Usually forgiving someone is fairly easy, but it seems we all have had a time in our life where forgiving seems impossible and you feel they do not deserve your forgiveness.

Lets start with the age old cliché ... ''your not forgiving someone for their benefit, you are forgiving them them for your own benefit.'' When you have not forgiving someone it feels as if there is some kind of negative energy surrounding you, a feeling of heaviness. It wasn't until recently I read something and a light bulb went off.

It made forgiving much easier then in my past, and it took all of a couple minutes of thinking and I could feel forgiveness manifesting , filling up where all my unforgivingness was being stored. Here it is....forgiving someone is understanding that this person was weaker than you in that moment, and possibly still are. They must have been, in order for them to have done whatever it was they did.

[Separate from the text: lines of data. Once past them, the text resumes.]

Lemma refines_reset m T :
  refines m T → version (key_base (default_key : K)) = 0 →
  ∃ m', reset_state default_value m = Some m' ∧
    refines m' {| t_entries := ∅; t_version _ := 0; t_meta _ := new_meta |}.
Proof.
  intros R Hd. unfold reset_state, reset_state_. cbn.
  destruct (ls_clear (lookup_structure m)) as (l & -> & Hi & Hw & Hc & Hv); [apply (rf_ls _ _ R)|].
  msimpl. eexists. split; [done|]. rewrite (rf_width _ _ R) in *.
  assert (∀ A (x : A) h, vget (replicate (Z.to_nat N) x) h = if decide (0 ≤ h < N) then Some x else None) as Hrep.
  { intros A x h. unfold vget. destruct (decide (0 ≤ h)); [|by rewrite decide_False by lia].
    destruct (decide (h < N)); [rewrite decide_True by lia|rewrite decide_False by lia].
    - apply lookup_replicate_2. lia.
    - apply lookup_ge_None_2. rewrite length_replicate. lia. }
  pose proof (rf_size _ _ R) as Hsz. destruct R. constructor; cbn; rewrite ?Hsz; try done.
  - rewrite dom_empty_L. apply HandleMgr.rep_null.
  - intros h []%lookup_empty_is_Some.
  - rewrite length_replicate. lia.
  - intros h e. rewrite Hrep. destruct (decide _); intros [= <-]. by unfold key_version.
  - intros h ?. apply Hc. auto.
  - intros k h Hk. by rewrite Hv.
Qed.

Think about it. If you feel safe and secure and loved, supported and self confident, do you need to act in such a way that someone would need to forgive you ? No. You only behave in such a manner, when you feel empty and afraid and weak, therefore they feel the need to take anthers energy or power, in order to fill the emptiness in them, in turn making them feel stronger and in control.

Now keep in mind, this does not excuse the behavior  The behavior is separate from the person. If you can forgive the person by understanding that they were obviously very weak in that moment, than it lifts the burden of you having to carry around all that negative, heavy energy, thoughts and emotions. When this happens you can feel lighter almost instantly. Don't despair if the bad feelings start to come back, it may take a few times. Please always feel welcome to call on your guides, angels or whoever you see as your higher power to help in aiding your forgiveness.

Remember that when someone is acting in a manner that is hurtful or mean, that is taking energy from another, and are thinking the have won, know that the person who really wins is the one who walks away with their integrity, and nothing left to regret later.

So when forgiving someone, keep your integrity by understanding that they are lacking in knowledge. Stand up for yourself but remain as calm as you can. For when you react back in a negative way, you usually end up regretting how you reacted. Where does that leave you ? Feeling bad about what you did and then needing to forgive yourself.

So to keep it simple...Keep your cool, use your compassion to understand their weakness, use class when standing up for yourself,  and walk away with you head held high, and your energy lighter.